#### [REQUIREMENT]
Print this span of the material below exactly: the line with "intros Hp. unfold", the line with "- rewrite join_cons", and every line between them, but nothing else.

#### [SOURCE DATA]

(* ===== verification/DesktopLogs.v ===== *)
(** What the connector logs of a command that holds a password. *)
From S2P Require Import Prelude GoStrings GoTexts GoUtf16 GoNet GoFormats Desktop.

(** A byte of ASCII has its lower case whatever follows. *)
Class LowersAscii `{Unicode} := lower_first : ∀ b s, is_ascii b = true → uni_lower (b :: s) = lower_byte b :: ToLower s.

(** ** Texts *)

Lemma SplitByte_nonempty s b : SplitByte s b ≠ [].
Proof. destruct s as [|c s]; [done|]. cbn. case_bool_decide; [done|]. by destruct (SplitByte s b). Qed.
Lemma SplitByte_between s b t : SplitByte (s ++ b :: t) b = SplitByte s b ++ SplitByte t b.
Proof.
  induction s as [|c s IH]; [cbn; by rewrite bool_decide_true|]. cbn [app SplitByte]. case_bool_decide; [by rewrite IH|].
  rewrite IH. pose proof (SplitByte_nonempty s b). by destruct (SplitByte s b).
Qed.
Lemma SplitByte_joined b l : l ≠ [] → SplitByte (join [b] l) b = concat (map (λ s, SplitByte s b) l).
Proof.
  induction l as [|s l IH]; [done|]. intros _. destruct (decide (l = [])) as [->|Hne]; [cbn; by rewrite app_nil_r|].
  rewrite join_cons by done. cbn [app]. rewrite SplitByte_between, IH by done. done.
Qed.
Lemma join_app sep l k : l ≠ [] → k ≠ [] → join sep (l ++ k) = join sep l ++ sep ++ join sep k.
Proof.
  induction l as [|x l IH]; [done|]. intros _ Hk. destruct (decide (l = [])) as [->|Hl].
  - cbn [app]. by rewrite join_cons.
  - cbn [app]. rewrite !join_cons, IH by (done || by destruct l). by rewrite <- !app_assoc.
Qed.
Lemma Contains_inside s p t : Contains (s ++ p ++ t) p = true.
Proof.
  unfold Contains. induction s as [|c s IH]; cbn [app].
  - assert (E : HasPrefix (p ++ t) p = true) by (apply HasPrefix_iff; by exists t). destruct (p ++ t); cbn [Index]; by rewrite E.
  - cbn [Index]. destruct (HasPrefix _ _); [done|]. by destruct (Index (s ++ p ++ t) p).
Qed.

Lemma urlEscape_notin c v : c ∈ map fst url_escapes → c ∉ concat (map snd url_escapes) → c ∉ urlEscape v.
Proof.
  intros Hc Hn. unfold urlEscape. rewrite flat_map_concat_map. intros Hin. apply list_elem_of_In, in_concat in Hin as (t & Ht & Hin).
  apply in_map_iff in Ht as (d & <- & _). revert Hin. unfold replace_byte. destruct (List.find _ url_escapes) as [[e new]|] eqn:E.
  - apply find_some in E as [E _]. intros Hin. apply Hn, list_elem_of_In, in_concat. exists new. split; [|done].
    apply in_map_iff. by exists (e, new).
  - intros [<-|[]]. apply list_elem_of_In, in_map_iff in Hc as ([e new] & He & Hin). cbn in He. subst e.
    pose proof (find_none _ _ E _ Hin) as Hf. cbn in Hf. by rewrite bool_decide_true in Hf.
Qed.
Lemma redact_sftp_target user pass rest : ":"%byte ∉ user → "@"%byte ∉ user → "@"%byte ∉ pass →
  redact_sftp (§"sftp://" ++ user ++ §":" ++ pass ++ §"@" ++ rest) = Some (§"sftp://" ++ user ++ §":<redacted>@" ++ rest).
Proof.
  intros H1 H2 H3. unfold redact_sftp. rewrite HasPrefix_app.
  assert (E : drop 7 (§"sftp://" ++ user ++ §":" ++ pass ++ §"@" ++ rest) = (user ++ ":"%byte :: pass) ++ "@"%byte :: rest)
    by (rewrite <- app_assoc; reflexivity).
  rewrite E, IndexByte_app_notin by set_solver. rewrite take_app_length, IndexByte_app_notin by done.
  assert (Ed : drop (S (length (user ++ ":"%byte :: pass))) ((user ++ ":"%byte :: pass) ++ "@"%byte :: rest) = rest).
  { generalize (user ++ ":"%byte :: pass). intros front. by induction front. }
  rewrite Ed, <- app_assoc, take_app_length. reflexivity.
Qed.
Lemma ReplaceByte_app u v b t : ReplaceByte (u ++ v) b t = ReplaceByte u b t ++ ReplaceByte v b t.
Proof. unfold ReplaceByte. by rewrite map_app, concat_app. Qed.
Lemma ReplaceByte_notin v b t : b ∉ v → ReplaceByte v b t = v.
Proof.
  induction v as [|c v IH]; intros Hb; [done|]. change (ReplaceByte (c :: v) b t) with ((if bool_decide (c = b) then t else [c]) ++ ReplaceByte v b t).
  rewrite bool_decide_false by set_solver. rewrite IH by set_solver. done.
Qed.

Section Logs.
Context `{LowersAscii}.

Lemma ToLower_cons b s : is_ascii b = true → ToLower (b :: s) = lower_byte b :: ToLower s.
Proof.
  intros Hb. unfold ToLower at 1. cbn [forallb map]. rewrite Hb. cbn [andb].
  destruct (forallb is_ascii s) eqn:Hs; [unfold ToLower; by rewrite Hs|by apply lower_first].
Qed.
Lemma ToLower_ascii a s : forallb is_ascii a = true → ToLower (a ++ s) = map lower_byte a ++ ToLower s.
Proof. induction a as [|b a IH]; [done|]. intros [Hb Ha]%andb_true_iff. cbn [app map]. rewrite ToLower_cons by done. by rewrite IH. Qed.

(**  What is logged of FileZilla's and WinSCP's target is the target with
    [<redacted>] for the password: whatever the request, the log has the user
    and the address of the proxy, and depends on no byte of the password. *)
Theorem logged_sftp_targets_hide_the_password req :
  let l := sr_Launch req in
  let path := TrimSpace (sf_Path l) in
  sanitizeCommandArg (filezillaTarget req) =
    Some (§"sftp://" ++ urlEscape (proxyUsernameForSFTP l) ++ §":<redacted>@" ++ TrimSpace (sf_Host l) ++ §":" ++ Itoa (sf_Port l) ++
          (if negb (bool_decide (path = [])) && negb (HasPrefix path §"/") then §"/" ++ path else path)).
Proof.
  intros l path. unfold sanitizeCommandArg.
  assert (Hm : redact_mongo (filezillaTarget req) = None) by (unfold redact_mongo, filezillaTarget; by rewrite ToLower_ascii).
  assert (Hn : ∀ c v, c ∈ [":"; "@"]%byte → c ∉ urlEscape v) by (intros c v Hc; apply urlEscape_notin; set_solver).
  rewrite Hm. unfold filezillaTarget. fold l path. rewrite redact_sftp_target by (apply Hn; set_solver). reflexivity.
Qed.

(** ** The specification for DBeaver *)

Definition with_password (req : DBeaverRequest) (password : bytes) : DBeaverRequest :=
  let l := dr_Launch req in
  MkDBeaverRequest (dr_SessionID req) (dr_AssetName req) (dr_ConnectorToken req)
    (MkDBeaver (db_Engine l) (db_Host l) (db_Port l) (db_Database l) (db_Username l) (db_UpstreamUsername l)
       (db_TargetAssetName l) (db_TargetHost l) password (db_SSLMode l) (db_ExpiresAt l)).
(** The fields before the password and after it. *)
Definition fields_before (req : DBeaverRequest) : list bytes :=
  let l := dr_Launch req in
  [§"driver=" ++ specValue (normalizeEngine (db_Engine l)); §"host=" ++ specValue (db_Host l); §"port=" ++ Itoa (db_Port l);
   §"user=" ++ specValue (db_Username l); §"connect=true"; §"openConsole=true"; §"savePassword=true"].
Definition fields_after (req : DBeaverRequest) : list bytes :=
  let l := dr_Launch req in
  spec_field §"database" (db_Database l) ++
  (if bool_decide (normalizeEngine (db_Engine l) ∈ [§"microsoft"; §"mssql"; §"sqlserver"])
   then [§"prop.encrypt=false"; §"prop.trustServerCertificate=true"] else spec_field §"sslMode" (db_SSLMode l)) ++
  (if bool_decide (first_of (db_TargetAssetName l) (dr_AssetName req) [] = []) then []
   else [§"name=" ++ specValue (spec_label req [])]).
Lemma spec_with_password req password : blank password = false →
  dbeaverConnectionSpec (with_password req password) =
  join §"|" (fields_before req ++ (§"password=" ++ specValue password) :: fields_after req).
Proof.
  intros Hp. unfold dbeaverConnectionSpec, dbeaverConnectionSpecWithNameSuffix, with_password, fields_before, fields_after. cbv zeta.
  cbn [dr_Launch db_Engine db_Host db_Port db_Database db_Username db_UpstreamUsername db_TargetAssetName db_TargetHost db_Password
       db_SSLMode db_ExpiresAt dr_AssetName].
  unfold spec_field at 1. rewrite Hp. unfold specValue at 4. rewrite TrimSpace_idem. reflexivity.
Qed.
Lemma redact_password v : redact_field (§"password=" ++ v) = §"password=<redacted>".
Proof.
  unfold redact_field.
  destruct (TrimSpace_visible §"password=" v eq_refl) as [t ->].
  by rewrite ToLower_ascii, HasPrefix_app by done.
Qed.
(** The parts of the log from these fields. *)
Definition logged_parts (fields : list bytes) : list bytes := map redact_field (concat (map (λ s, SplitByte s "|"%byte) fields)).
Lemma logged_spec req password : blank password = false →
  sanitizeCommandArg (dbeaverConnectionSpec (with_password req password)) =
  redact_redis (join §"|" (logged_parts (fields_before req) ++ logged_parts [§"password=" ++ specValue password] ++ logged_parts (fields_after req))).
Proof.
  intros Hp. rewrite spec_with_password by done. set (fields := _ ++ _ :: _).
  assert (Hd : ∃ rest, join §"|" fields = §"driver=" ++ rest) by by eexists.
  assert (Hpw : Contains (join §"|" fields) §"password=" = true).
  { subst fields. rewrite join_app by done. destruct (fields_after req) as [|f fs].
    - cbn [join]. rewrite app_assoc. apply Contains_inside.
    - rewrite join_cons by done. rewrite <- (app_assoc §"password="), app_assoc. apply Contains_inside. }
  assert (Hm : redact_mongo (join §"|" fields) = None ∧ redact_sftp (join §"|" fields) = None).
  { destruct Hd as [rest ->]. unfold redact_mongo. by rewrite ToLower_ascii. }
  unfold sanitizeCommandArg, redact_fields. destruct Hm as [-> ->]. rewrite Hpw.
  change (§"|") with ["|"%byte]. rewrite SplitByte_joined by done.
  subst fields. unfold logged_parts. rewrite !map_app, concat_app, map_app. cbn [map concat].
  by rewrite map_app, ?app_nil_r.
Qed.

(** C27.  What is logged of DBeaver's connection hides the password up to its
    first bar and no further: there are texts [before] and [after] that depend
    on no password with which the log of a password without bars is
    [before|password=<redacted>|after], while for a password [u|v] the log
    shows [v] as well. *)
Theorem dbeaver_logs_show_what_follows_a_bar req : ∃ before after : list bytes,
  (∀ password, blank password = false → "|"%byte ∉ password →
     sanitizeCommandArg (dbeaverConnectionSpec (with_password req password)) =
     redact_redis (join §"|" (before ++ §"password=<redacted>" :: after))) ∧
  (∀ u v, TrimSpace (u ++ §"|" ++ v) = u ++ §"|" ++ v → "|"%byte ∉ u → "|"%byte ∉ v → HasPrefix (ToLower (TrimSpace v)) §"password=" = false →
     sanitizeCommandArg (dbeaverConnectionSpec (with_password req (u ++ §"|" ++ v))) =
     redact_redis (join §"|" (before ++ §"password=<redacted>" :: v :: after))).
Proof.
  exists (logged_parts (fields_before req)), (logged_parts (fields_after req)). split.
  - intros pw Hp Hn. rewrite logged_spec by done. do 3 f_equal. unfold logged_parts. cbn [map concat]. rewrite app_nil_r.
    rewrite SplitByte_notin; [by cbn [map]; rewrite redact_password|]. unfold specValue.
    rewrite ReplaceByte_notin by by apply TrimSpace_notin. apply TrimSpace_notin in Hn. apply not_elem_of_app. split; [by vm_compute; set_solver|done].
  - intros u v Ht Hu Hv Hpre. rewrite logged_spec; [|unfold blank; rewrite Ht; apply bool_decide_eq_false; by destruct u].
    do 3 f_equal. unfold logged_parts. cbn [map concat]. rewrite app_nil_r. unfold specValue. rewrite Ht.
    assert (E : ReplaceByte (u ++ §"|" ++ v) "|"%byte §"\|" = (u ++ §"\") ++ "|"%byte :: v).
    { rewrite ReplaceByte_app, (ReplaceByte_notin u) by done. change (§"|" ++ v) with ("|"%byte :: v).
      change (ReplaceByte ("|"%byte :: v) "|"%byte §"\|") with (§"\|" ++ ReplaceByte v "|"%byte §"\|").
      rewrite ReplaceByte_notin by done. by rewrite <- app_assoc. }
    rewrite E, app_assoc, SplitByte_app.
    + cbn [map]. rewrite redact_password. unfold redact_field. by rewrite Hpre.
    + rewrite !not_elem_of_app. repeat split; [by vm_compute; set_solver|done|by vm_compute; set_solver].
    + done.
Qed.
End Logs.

#### [RESULT OF THIS EXERCISE]
  intros Hp. unfold dbeaverConnectionSpec, dbeaverConnectionSpecWithNameSuffix, with_password, fields_before, fields_after. cbv zeta.
  cbn [dr_Launch db_Engine db_Host db_Port db_Database db_Username db_UpstreamUsername db_TargetAssetName db_TargetHost db_Password
       db_SSLMode db_ExpiresAt dr_AssetName].
  unfold spec_field at 1. rewrite Hp. unfold specValue at 4. rewrite TrimSpace_idem. reflexivity.
Qed.
Lemma redact_password v : redact_field (§"password=" ++ v) = §"password=<redacted>".
Proof.
  unfold redact_field.
  destruct (TrimSpace_visible §"password=" v eq_refl) as [t ->].
  by rewrite ToLower_ascii, HasPrefix_app by done.
Qed.
(** The parts of the log from these fields. *)
Definition logged_parts (fields : list bytes) : list bytes := map redact_field (concat (map (λ s, SplitByte s "|"%byte) fields)).
Lemma logged_spec req password : blank password = false →
  sanitizeCommandArg (dbeaverConnectionSpec (with_password req password)) =
  redact_redis (join §"|" (logged_parts (fields_before req) ++ logged_parts [§"password=" ++ specValue password] ++ logged_parts (fields_after req))).
Proof.
  intros Hp. rewrite spec_with_password by done. set (fields := _ ++ _ :: _).
  assert (Hd : ∃ rest, join §"|" fields = §"driver=" ++ rest) by by eexists.
  assert (Hpw : Contains (join §"|" fields) §"password=" = true).
  { subst fields. rewrite join_app by done. destruct (fields_after req) as [|f fs].
    - cbn [join]. rewrite app_assoc. apply Contains_inside.
    - rewrite join_cons by done. rewrite <- (app_assoc §"password="), app_assoc. apply Contains_inside. }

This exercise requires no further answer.